A slowdown in federal government funding for the National Institutes of Health (NIH), as well as the volatile environment in Congress for annual budget appropriations, could over the longer term threaten US leadership in supporting global health research and development, a new report warns.
The annual policy report from the Washington-based Global Health Technologies Coalition (GHTC) urges Congress to develop a sustainable budget solution that will
protect funding for global health-product development, while also ensuring that the federal budget for fiscal year (FY) 2015 “demonstrates a renewed commitment to global health research”.
The Coalition welcomed the two-year bipartisan budget agreement signed by President Barack Obama in December 2013, which put on hold the Congressional stand-off over spending and taxes – including, notably, President Obama’s Affordable Care Act – that had shut down the federal government for 16 days last October.
The agreement revived appropriations for global health initiatives hit by automatic sequestration-related budget cuts in March 2013.
According to the GHTC report, Innovation for a changing world: The role of US leadership in global health R&D, budget reductions triggered by the sequestration process were having “a major impact” on global efforts to combat infectious diseases.
For example, clinical-trial sites involved in developing a new drug for tuberculosis (TB) were forced to close down, both in the US and abroad.
While the bipartisan budget accord has restored funding for a range of federal programmes targeting global health threats such as TB and AIDS, underfunding of “the world’s biggest sponsor of global health research and development” has put a question mark over future progress in these areas, the GHTC argues.
“The end of political gridlock in Washington put many global health programmes on firmer footing, with one notable exception: it continued to weaken the National Institutes of Health, which is the engine that drives innovation in the fight against infectious diseases,” commented the Coalition’s director, Kaitlin Christenson.
Specifically, the report explains, the NIH budget for FY 2014 was eventually set at US$1 billion more than post-sequester funding for 2013. However, the 2014 allocation was actually $950 million less than the NIH received for 2012.

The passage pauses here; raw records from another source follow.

(** * HM64Updatescripts: the update scripts and their specification

    A shallow embedding of the five updater scripts of the repository

      - [scripts/2ship-Updatescript.py]                (module [TwoShip])
      - [scripts/Spaghettikart-Updatescript.py]        (module [Spaghettikart])
      - [scripts/SoH-Updatescript-Nightly.py]          (module [SohNightly])
      - [scripts/Spaghettikart-Updatescript-Nightly.py] (module [SpaghettikartNightly])
      - [scripts/SoH-Updatescript-Lynks.py]            (module [Lynks])

    together with the parts of the Python runtime they lean on ([str]
    methods, the two regular expressions of the PR script, [json.dump] and
    [json.load]), followed by the properties of the specification.

    Conventions of the model.
      - A Python [str] is a list of characters whose code points are below
        256; the character classes, [str.lower] and the case-insensitive
        comparisons below are Python's on that range.
      - The remote services, the transport and the archive decoder are
        oracles of the environment [env]; the files the scripts own
        (version.json, the downloads directory, the unpacked installation)
        are the mutable [state], threaded through an exception monad that
        also records the trace of effectful calls.
      - Filesystem calls on the scripts' own files succeed; an archive is
        unpacked entirely or not at all, and its members lie beside
        version.json and downloads/, never on them. *)

From Stdlib Require Import Ascii String ZArith NArith Lia DecimalString.
From stdpp Require Import gmap strings list fin_maps sorting.

Set Warnings "-register-all".

(* ===================================================================== *)
(** ** Python strings                                                     *)
(* ===================================================================== *)

Definition str := list ascii.

Coercion list_ascii_of_string : string >-> list.

Definition ord (c : ascii) : N := N_of_ascii c.
Definition chr (n : N) : ascii := ascii_of_N n.

Definition dquote : ascii := chr 34.
Definition squote : ascii := chr 39.
Definition backslash : ascii := chr 92.
Definition newline : ascii := chr 10.

Definition between (lo hi n : N) : bool := ((lo <=? n) && (n <=? hi))%N.

(** [str.isspace] on one character, which is also the class [\s] of [re]
    for [str] patterns: TAB..CR, FS..US, SPACE, NEL and NBSP. *)
Definition isspace (c : ascii) : bool :=
  between 9 13 (ord c) || between 28 32 (ord c)
  || (ord c =? 133)%N || (ord c =? 160)%N.

(** [str.lower] on one character: A-Z, and the upper-case letters of the
    Latin-1 supplement (all of 192..222 but the multiplication sign). *)
Definition lower_char (c : ascii) : ascii :=
  if between 65 90 (ord c) || (between 192 222 (ord c) && negb (ord c =? 215)%N)
  then chr (ord c + 32) else c.

Definition lower (s : str) : str := map lower_char s.

Fixpoint lstrip (s : str) : str :=
  match s with
  | c :: r => if isspace c then lstrip r else s
  | [] => []
  end.

Definition rstrip (s : str) : str := rev (lstrip (rev s)).

Definition strip (s : str) : str := rstrip (lstrip s).

Definition ascii_eqb (a b : ascii) : bool := bool_decide (a = b).

Fixpoint startswith (s p : str) {struct p} : bool :=
  match p, s with
  | [], _ => true
  | a :: p', b :: s' => ascii_eqb a b && startswith s' p'
  | _ :: _, [] => false
  end.

Definition endswith (s suffix : str) : bool := startswith (rev s) (rev suffix).

(** [sub in s] *)
Fixpoint contains (sub s : str) : bool :=
  startswith s sub ||
  match s with
  | [] => false
  | _ :: r => contains sub r
  end.

Definition str_eqb (a b : str) : bool := bool_decide (a = b).

(** Code-point order on strings, the order of [sorted] on [str]. *)
Fixpoint str_leb (a b : str) : bool :=
  match a, b with
  | [], _ => true
  | _ :: _, [] => false
  | x :: a', y :: b' =>
      if (ord x <? ord y)%N then true
      else if (ord y <? ord x)%N then false
      else str_leb a' b'
  end.

Definition str_le (a b : str) : Prop := str_leb a b = true.

Global Instance str_le_dec a b : Decision (str_le a b).
Proof. unfold str_le. apply _. Defined.

Definition sorted (l : list str) : list str := merge_sort str_le l.

(** [sep.join(l)] *)
Fixpoint join (sep : str) (l : list str) : str :=
  match l with
  | [] => []
  | [x] => x
  | x :: r => x ++ sep ++ join sep r
  end.

(** [repr] of an [int], as [json.dump] and f-strings print it. *)
Definition repr_int (z : Z) : str :=
  list_ascii_of_string (NilZero.string_of_int (Z.to_int z)).

(* ===================================================================== *)
(** ** Python values and [json]                                           *)
(* ===================================================================== *)

(** A float is kept as the decimal literal it was read from,
    [(-1)^neg * m * 10^e]; only its truth value is ever needed. *)
Inductive pyfloat :=
  | FDec (neg : bool) (m : N) (e : Z)
  | FNaN
  | FInf (neg : bool).

Inductive pyval :=
  | PNone
  | PBool (b : bool)
  | PInt (z : Z)
  | PFloat (f : pyfloat)
  | PStr (s : str)
  | PList (l : list pyval)
  | PDict (d : list (str * pyval)).

(** [d[k] = v] on a dict kept in insertion order: an existing key keeps
    its place and takes the new value. *)
Fixpoint dict_set (d : list (str * pyval)) (k : str) (v : pyval)
  : list (str * pyval) :=
  match d with
  | [] => [(k, v)]
  | (k', v') :: r => if str_eqb k' k then (k, v) :: r else (k', v') :: dict_set r k v
  end.

Fixpoint dict_get (d : list (str * pyval)) (k : str) : option pyval :=
  match d with
  | [] => None
  | (k', v') :: r => if str_eqb k' k then Some v' else dict_get r k
  end.

(** The decimal literal rounds to zero as an IEEE double exactly when it is
    at most 2^-1075, half of the smallest subnormal. *)
Definition float_is_zero (f : pyfloat) : bool :=
  match f with
  | FDec _ m e =>
      (m =? 0)%N ||
      ((e <? 0)%Z && (Z.of_N m * 2 ^ 1075 <=? 10 ^ (- e))%Z)
  | FNaN => false
  | FInf _ => false
  end.

(** [bool(v)] *)
Definition truthy (v : pyval) : bool :=
  match v with
  | PNone => false
  | PBool b => b
  | PInt z => negb (z =? 0)%Z
  | PFloat f => negb (float_is_zero f)
  | PStr s => negb (bool_decide (s = []))
  | PList l => negb (bool_decide (length l = 0))
  | PDict d => negb (bool_decide (length d = 0))
  end.

(** [v == s] for a [str] [s]: only an equal [str] compares equal. *)
Definition eq_str (v : pyval) (s : str) : bool :=
  match v with
  | PStr t => str_eqb t s
  | _ => false
  end.

(** *** [json.dump(obj, f, indent=4)] on the flat records the scripts write *)

Definition hex_digit (n : N) : ascii :=
  if (n <? 10)%N then chr (48 + n) else chr (87 + n).

(** ['\\u{0:04x}'.format(n)] for a code point below 256 *)
Definition escape_u (c : ascii) : str :=
  [backslash; "u"; "0"; "0"; hex_digit (ord c / 16); hex_digit (ord c mod 16)]%char.

(** One step of [ESCAPE_ASCII]: backslash, quote and everything outside
    SPACE..~ are escaped. *)
Definition escape_char (c : ascii) : str :=
  if ascii_eqb c backslash then [backslash; backslash]
  else if ascii_eqb c dquote then [backslash; dquote]
  else if (ord c =? 8)%N then [backslash; "b"%char]
  else if (ord c =? 12)%N then [backslash; "f"%char]
  else if (ord c =? 10)%N then [backslash; "n"%char]
  else if (ord c =? 13)%N then [backslash; "r"%char]
  else if (ord c =? 9)%N then [backslash; "t"%char]
  else if between 32 126 (ord c) then [c]
  else escape_u c.
(* ===== verification/Memory.v ===== *)
(** * Shared memory as a region of bytes

    The [shm::Shm] object of the [shm] library hands out a pointer to a
    mapped region; every header under [include/safe-shm/] then computes byte
    offsets from that pointer.  A region is the list of its bytes, read and
    written by offset.  Words are little-endian (x86_64 and ARM64 Linux). *)
From S2P Require Import Prelude.

Abbreviation mem := (list Z).

(** ** Raw byte ranges *)

Definition rd (m : mem) (off : Z) (n : nat) : list Z := take n (drop (Z.to_nat off) m).
Definition wr (m : mem) (off : Z) (bs : list Z) : mem := list_inserts (Z.to_nat off) bs m.

(** The access [off, off + n) lies inside the mapping. *)
Definition in_bounds (m : mem) (off : Z) (n : nat) : bool :=
  (0 <=? off) && (off + Z.of_nat n <=? Z.of_nat (length m)).

(** An atomic access of [n] bytes: inside the mapping and aligned to its size
    (mappings start on a page boundary, so the offset decides). *)
Definition atomic_ok (m : mem) (off : Z) (n : nat) : bool :=
  in_bounds m off n && (off mod Z.of_nat n =? 0).

Definition ld32 (m : mem) (off : Z) : Z := le_val (rd m off 4).
Definition ld64 (m : mem) (off : Z) : Z := le_val (rd m off 8).
Definition st32 (m : mem) (off v : Z) : mem := wr m off (le_bytes 4 v).
Definition st64 (m : mem) (off v : Z) : mem := wr m off (le_bytes 8 v).

(** A fresh mapping is zero-filled. *)
Definition fresh (n : Z) : mem := replicate (Z.to_nat n) 0.

Definition disjoint (o1 : Z) (n1 : nat) (o2 : Z) (n2 : nat) : Prop :=
  o1 + Z.of_nat n1 <= o2 \/ o2 + Z.of_nat n2 <= o1.

(** ** Laws of reading and writing *)

Lemma length_wr m off bs : length (wr m off bs) = length m.
Proof. apply length_inserts. Qed.

Lemma rd_lookup m off n i :
  rd m off n !! i = if decide (i < n)%nat then m !! (Z.to_nat off + i)%nat else None.
Proof.
  unfold rd. case_decide.
  - rewrite lookup_take_lt by done. apply lookup_drop.
  - apply lookup_take_ge. lia.
Qed.

Lemma length_rd m off n : in_bounds m off n = true -> length (rd m off n) = n.
Proof.
  unfold in_bounds, rd. intros. zbool. rewrite length_take, length_drop. lia.
Qed.

Lemma in_bounds_wr m off' bs off n : in_bounds (wr m off' bs) off n = in_bounds m off n.
Proof. unfold in_bounds. rewrite length_wr. reflexivity. Qed.

Lemma atomic_ok_wr m off' bs off n : atomic_ok (wr m off' bs) off n = atomic_ok m off n.
Proof. unfold atomic_ok. rewrite in_bounds_wr. reflexivity. Qed.

Lemma in_bounds_intro m off n :
  0 <= off -> off + Z.of_nat n <= Z.of_nat (length m) -> in_bounds m off n = true.
Proof. intros. unfold in_bounds. apply andb_true_intro; split; apply Z.leb_le; lia. Qed.

Lemma atomic_ok_bounds m off n : atomic_ok m off n = true -> in_bounds m off n = true.
Proof. unfold atomic_ok. intros. zbool. done. Qed.

Lemma atomic_ok_intro m off n :
  0 <= off -> off + Z.of_nat n <= Z.of_nat (length m) -> off mod Z.of_nat n = 0 ->
  atomic_ok m off n = true.
Proof.
  intros. unfold atomic_ok. rewrite in_bounds_intro by done. by apply Z.eqb_eq.
Qed.

(** What was written is read back. *)
Lemma rd_wr_same m off bs :
  in_bounds m off (length bs) = true -> rd (wr m off bs) off (length bs) = bs.
Proof.
  unfold in_bounds. intros. zbool. apply list_eq. intros i. rewrite rd_lookup. case_decide.
  - unfold wr. rewrite list_lookup_inserts by lia. f_equal. lia.
  - symmetry. apply lookup_ge_None. lia.
Qed.

Lemma rd_wr_same' m off bs n :
  n = length bs -> in_bounds m off n = true -> rd (wr m off bs) off n = bs.
Proof. intros ->. apply rd_wr_same. Qed.

(** A write does not disturb a disjoint range. *)
Lemma rd_wr_disjoint m off n off' bs :
  0 <= off -> 0 <= off' -> disjoint off n off' (length bs) ->
  rd (wr m off' bs) off n = rd m off n.
Proof.
  intros H0 H1 Hd. apply list_eq. intros i. rewrite !rd_lookup. case_decide; [|done].
  unfold wr. destruct Hd.
  - apply list_lookup_inserts_lt. lia.
  - apply list_lookup_inserts_ge. lia.
Qed.

Lemma rd_app m off n1 n2 :
  0 <= off -> rd m off (n1 + n2) = rd m off n1 ++ rd m (off + Z.of_nat n1) n2.
Proof.
  intros. unfold rd. rewrite Z2Nat.inj_add, Nat2Z.id by lia.
  rewrite <- drop_drop. symmetry. apply take_take_drop.
Qed.

(** Equal ranges have equal parts. *)
Lemma rd_part m m' off n k l :
  0 <= off -> (k + l <= n)%nat -> rd m' off n = rd m off n -> rd m' (off + Z.of_nat k) l = rd m (off + Z.of_nat k) l.
Proof.
  intros H0 Hl E. apply list_eq. intros i. rewrite !rd_lookup. case_decide; [|done].
  pose proof (f_equal (fun x => x !! (k + i)%nat) E) as Ei. cbn beta in Ei. rewrite !rd_lookup, !decide_True in Ei by lia.
  by replace (Z.to_nat (off + Z.of_nat k) + i)%nat with (Z.to_nat off + (k + i))%nat by lia.
Qed.

Lemma rd_0 m off : rd m off 0 = [].
Proof. reflexivity. Qed.

(** Byte-by-byte writing is a block write. *)
Lemma wr_cons m off b bs :
  0 <= off -> in_bounds m off (S (length bs)) = true ->
  wr (wr m off [b]) (off + 1) bs = wr m off (b :: bs).
Proof.
  intros H0 Hb. unfold in_bounds in Hb. zbool. apply list_eq. intros i.
  unfold wr. rewrite Z2Nat.inj_add by lia. change (Z.to_nat 1) with 1%nat.
  destruct (decide (i < Z.to_nat off)%nat).
  { rewrite !list_lookup_inserts_lt by lia. done. }
  destruct (decide (i = Z.to_nat off)) as [->|].
  { rewrite list_lookup_inserts_lt by lia.
    rewrite !list_lookup_inserts by (simpl; lia). rewrite !Nat.sub_diag. done. }
  destruct (decide (i < Z.to_nat off + 1 + length bs)%nat).
  - rewrite !list_lookup_inserts by (rewrite ?length_inserts; simpl; lia).
    replace (i - Z.to_nat off)%nat with (S (i - (Z.to_nat off + 1)))%nat by lia. done.
  - rewrite !list_lookup_inserts_ge by (simpl; lia). done.
Qed.

Lemma wr_nil m off : wr m off [] = m.
Proof. reflexivity. Qed.

(** Two memories of the same size that agree on a range. *)
Definition agree (off : Z) (n : nat) (m m' : mem) : Prop :=
  length m = length m' /\ rd m off n = rd m' off n.

#[export] Instance agree_equiv off n : Equivalence (agree off n).
Proof.
  split.
  - by intros m.
  - intros m m' [? ?]; split; congruence.
  - intros a b c [? ?] [? ?]; split; congruence.
Qed.

Lemma agree_wr off n m off' bs :
  0 <= off -> 0 <= off' -> disjoint off n off' (length bs) ->
  agree off n (wr m off' bs) m.
Proof. intros. split; [apply length_wr | by apply rd_wr_disjoint]. Qed.

Lemma agree_sub off n off' n' m m' :
  0 <= off -> off <= off' -> off' + Z.of_nat n' <= off + Z.of_nat n ->
  agree off n m m' -> agree off' n' m m'.
Proof.
  intros ? ? ? [Hl Hr]. split; [done|]. apply list_eq. intros i.
  rewrite !rd_lookup. case_decide; [|done].
  assert (Hi := f_equal (.!! (Z.to_nat off' - Z.to_nat off + i)%nat) Hr). cbn in Hi.
  rewrite !rd_lookup in Hi. rewrite !decide_True in Hi by lia.
  replace (Z.to_nat off' + i)%nat
    with (Z.to_nat off + (Z.to_nat off' - Z.to_nat off + i))%nat by lia. done.
Qed.

Lemma in_bounds_length m m' off n : length m = length m' -> in_bounds m off n = in_bounds m' off n.
Proof. unfold in_bounds. intros ->. done. Qed.

Lemma atomic_ok_length m m' off n : length m = length m' -> atomic_ok m off n = atomic_ok m' off n.
Proof. unfold atomic_ok. intros H. by rewrite (in_bounds_length _ _ _ _ H). Qed.

#[export] Instance ld32_agree off : Proper (agree off 4 ==> eq) (fun m => ld32 m off).
Proof. intros m m' [_ H]. unfold ld32. by rewrite H. Qed.

#[export] Instance ld64_agree off : Proper (agree off 8 ==> eq) (fun m => ld64 m off).
Proof. intros m m' [_ H]. unfold ld64. by rewrite H. Qed.

(** Two memories of the same size that agree everywhere but on a range. *)
Definition outside (off : Z) (n : nat) (m m' : mem) : Prop :=
  length m = length m' /\
  forall i, (i < Z.to_nat off \/ Z.to_nat off + n <= i)%nat -> m !! i = m' !! i.

#[export] Instance outside_equiv off n : Equivalence (outside off n).
Proof.
  split.
  - by intros m.
  - intros m m' [? H]; split; [done|]. intros i Hi. symmetry. by apply H.
  - intros a b c [? Hab] [? Hbc]; split; [congruence|]. intros i Hi.
    rewrite Hab by done. by apply Hbc.
Qed.

Lemma outside_wr off n m bs : (length bs <= n)%nat -> outside off n (wr m off bs) m.
Proof.
  intros. split; [apply length_wr|]. intros i [Hi|Hi]; unfold wr.
  - apply list_lookup_inserts_lt. lia.
  - apply list_lookup_inserts_ge. lia.
Qed.

Lemma outside_sub off n off' n' m m' :
  0 <= off <= off' -> off' + Z.of_nat n' <= off + Z.of_nat n ->
  outside off' n' m m' -> outside off n m m'.
Proof. intros ? ? [? H]. split; [done|]. intros i Hi. apply H. lia. Qed.

Lemma outside_agree off n o k m m' :
  0 <= off -> 0 <= o -> disjoint o k off n -> outside off n m m' -> agree o k m m'.
Proof.
  intros ? ? Hd [? H]. split; [done|]. apply list_eq. intros i. rewrite !rd_lookup.
  case_decide; [|done]. apply H. unfold disjoint in Hd. lia.
Qed.

(** ** Words *)

Lemma ld32_st32_same m off v :
  in_bounds m off 4 = true -> ld32 (st32 m off v) off = u32 v.
Proof.
  intros. unfold ld32, st32. rewrite (rd_wr_same' m off (le_bytes 4 v) 4) by done.
  rewrite le_val_bytes. reflexivity.
Qed.

Lemma ld64_st64_same m off v :
  in_bounds m off 8 = true -> ld64 (st64 m off v) off = u64 v.
Proof.
  intros. unfold ld64, st64. rewrite (rd_wr_same' m off (le_bytes 8 v) 8) by done.
  rewrite le_val_bytes. reflexivity.
Qed.

(** A futex on a 64-bit counter looks at the counter's low 32 bits. *)
Lemma ld32_st64_low m off v :
  in_bounds m off 8 = true -> ld32 (st64 m off v) off = u32 v.
Proof.
  intros Hb.
  assert (Hs : rd (st64 m off v) off 8 = le_bytes 8 v) by by apply rd_wr_same'.
  assert (H0 : 0 <= off) by (unfold in_bounds in Hb; zbool; lia).
  rewrite (rd_app _ _ 4 4) in Hs by done.
  unfold ld32. apply (f_equal (take 4)) in Hs. unfold rd at 1 in Hs.
  rewrite take_app_length' in Hs.
  - unfold rd. rewrite Hs. cbn [le_bytes take].
    change ([v mod 256; v / 256 mod 256; v / 256 / 256 mod 256; v / 256 / 256 / 256 mod 256])
      with (le_bytes 4 v). rewrite le_val_bytes. reflexivity.
  - unfold in_bounds in Hb. zbool. unfold st64, wr.
    rewrite length_take, length_drop, length_inserts. lia.
Qed.

Lemma ld32_range m off : Forall byte_ok m -> 0 <= ld32 m off < 2 ^ 32.
Proof.
  intros Hm. unfold ld32.
  assert (Hf : Forall byte_ok (rd m off 4)) by (unfold rd; auto using Forall_take, Forall_drop).
  pose proof (le_val_range _ Hf) as Hr.
  assert (length (rd m off 4) <= 4)%nat by (unfold rd; rewrite length_take; lia).
  assert (2 ^ (8 * Z.of_nat (length (rd m off 4))) <= 2 ^ 32) by (apply Z.pow_le_mono_r; lia).
  lia.
Qed.

Lemma length_st32 m off v : length (st32 m off v) = length m.
Proof. apply length_wr. Qed.

Lemma length_st64 m off v : length (st64 m off v) = length m.
Proof. apply length_wr. Qed.

Lemma length_fresh n : length (fresh n) = Z.to_nat n.
Proof. apply length_replicate. Qed.

Lemma rd_fresh sz off n :
  in_bounds (fresh sz) off n = true -> rd (fresh sz) off n = replicate n 0.
Proof.
  unfold in_bounds. rewrite length_fresh. intros. zbool. unfold rd, fresh.
  rewrite drop_replicate, take_replicate. f_equal. lia.
Qed.

#[export] Hint Rewrite length_wr length_st32 length_st64 length_fresh
  in_bounds_wr atomic_ok_wr : shm.
#[export] Hint Resolve atomic_ok_bounds : shm.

In particular, the report adds, two NIH institutes “critical to sparking global health innovations”– the National Institute of Allergy and Infectious Diseases (NIAID) and the National Institute of Child Health and Human Development – have less money, in actual dollars, for 2014 than they received in 2012.
Moreover, the Congressional Research Service found that, when adjusted for inflation, federal funding for the NIH overall has been declining steadily for years, with the agency’s real spending power down by 22% compared with 2003, the GHTC pointed out.
A previous report issued by the Coalition in 2012 estimated that the US government was involved in developing more than half (24/53%) of the 45 global health products introduced between 2000 and 2010, while US federal agencies were working with other stakeholders on 200 (55%) of the 365 global health products currently in the R&D pipeline.
FY 2015 appropriations
In this year’s policy report, the GHTC calls for a FY 2015 budget agreement that will provide strong support for global health programmes across the US government.
It recommends a US$464 million appropriation for the Center for Global Health and US$445 million for the National Center for Emerging and Zoonotic Infectious Diseases, both part of the Centers for Disease Control and Prevention (CDC).
The GHTC wants to see a US$4.7 billion budget in FY 2015 for the US Food and Drug Administration, which “plays an important role in ensuring the safety and efficacy of health products for neglected diseases.
The NIH should get US$32 billion while US$10.358 billion should go to global health programmes at the US Department of State and the US Agency for International Development (USAID), the Coalition believes.
From a broader perspective, Congress needs to develop a long-term plan for retaining and expanding US leadership in global health-product development, the report says.
This should include evaluating innovative financing mechanisms – such as advance market commitments, priority-review vouchers, prizes and small-business innovation awards, procurement pools, tax credits and patent pools – that would “leverage US funding, create efficiencies, and catalyse investments from all sectors”.
Among the report’s other recommendations are that the US government should work with United Nations member states to ensure the health R&D demonstration projects to be considered for endorsement at the World Health Assembly in May are high impact, and that new funding is available to support their implementation.
The demonstration projects, which were selected by the World Health Organization Executive Board at its most recent meeting in January 2014, will address health challenges such as neglected diseases that disproportionately affect low- and middle-income countries.
The GHTC also wants Congress to make sure it passes the 21st Century Global Health Technology Act.
Introduced in April 2013, this bipartisan bill would bolster USAID’s product-development efforts, promote the alignment of global health R&D activities across the US government, and ensure the transparency and accountability of R&D activities – all without the need for new funding.